» Extracted records:
Lemma createObjectSchema_type_allOf_witness :
  getProp "type"
    [("allOf", JArr [JObj [("$ref", JStr "#/components/schemas/X")]]);
     ("type", JStr "object");
     ("properties", JObj [("b", JObj [("type", JStr "string")])]);
     ("required", JArr [JStr "b"])]
  = Some (JStr "object").
Proof.
  refine (proj1 (createObjectSchema_type_allOf
                   (plainSchemaObject 5) plainIsOptionalSchema
                   Tests.extendedAB Tests.registeredState Tests.registeredState
                   _ _)).
  vm_compute. reflexivity.
Defined.

Lemma createExtendedSchema_sound_witness :
  ∃ completeComponent o,
    schemas_get (ZObject Tests.baseX) Tests.registeredState = Some completeComponent
    ∧ [("allOf", JArr [JObj [("$ref", JStr "#/components/schemas/X")]]);
       ("type", JStr "object");
       ("properties", JObj [("b", JObj [("type", JStr "string")])]);
       ("required", JArr [JStr "b"])]
      = allOfRef (component_ref completeComponent) :: o.
Proof.
  destruct (createExtendedSchema_sound
              (plainSchemaObject 5) plainIsOptionalSchema
              Tests.extendedAB Tests.baseX
              Tests.registeredState Tests.registeredState
              [("allOf", JArr [JObj [("$ref", JStr "#/components/schemas/X")]]);
               ("type", JStr "object");
               ("properties", JObj [("b", JObj [("type", JStr "string")])]);
               ("required", JArr [JStr "b"])])
    as (r & state1 & c & o & Hgen & Hc & _ & _ & _ & _ & Hs).
  - apply (bool_decide_unpack _). vm_compute. exact I.
  - vm_compute. reflexivity.
  - exists c, o. split; [|exact Hs].
    vm_compute in Hgen. injection Hgen as _ <-. exact Hc.
Defined.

» Task statement:
From the material above, please return each line containing "Some".

» Result for this task:
  = Some (JStr "object").
    schemas_get (ZObject Tests.baseX) Tests.registeredState = Some completeComponent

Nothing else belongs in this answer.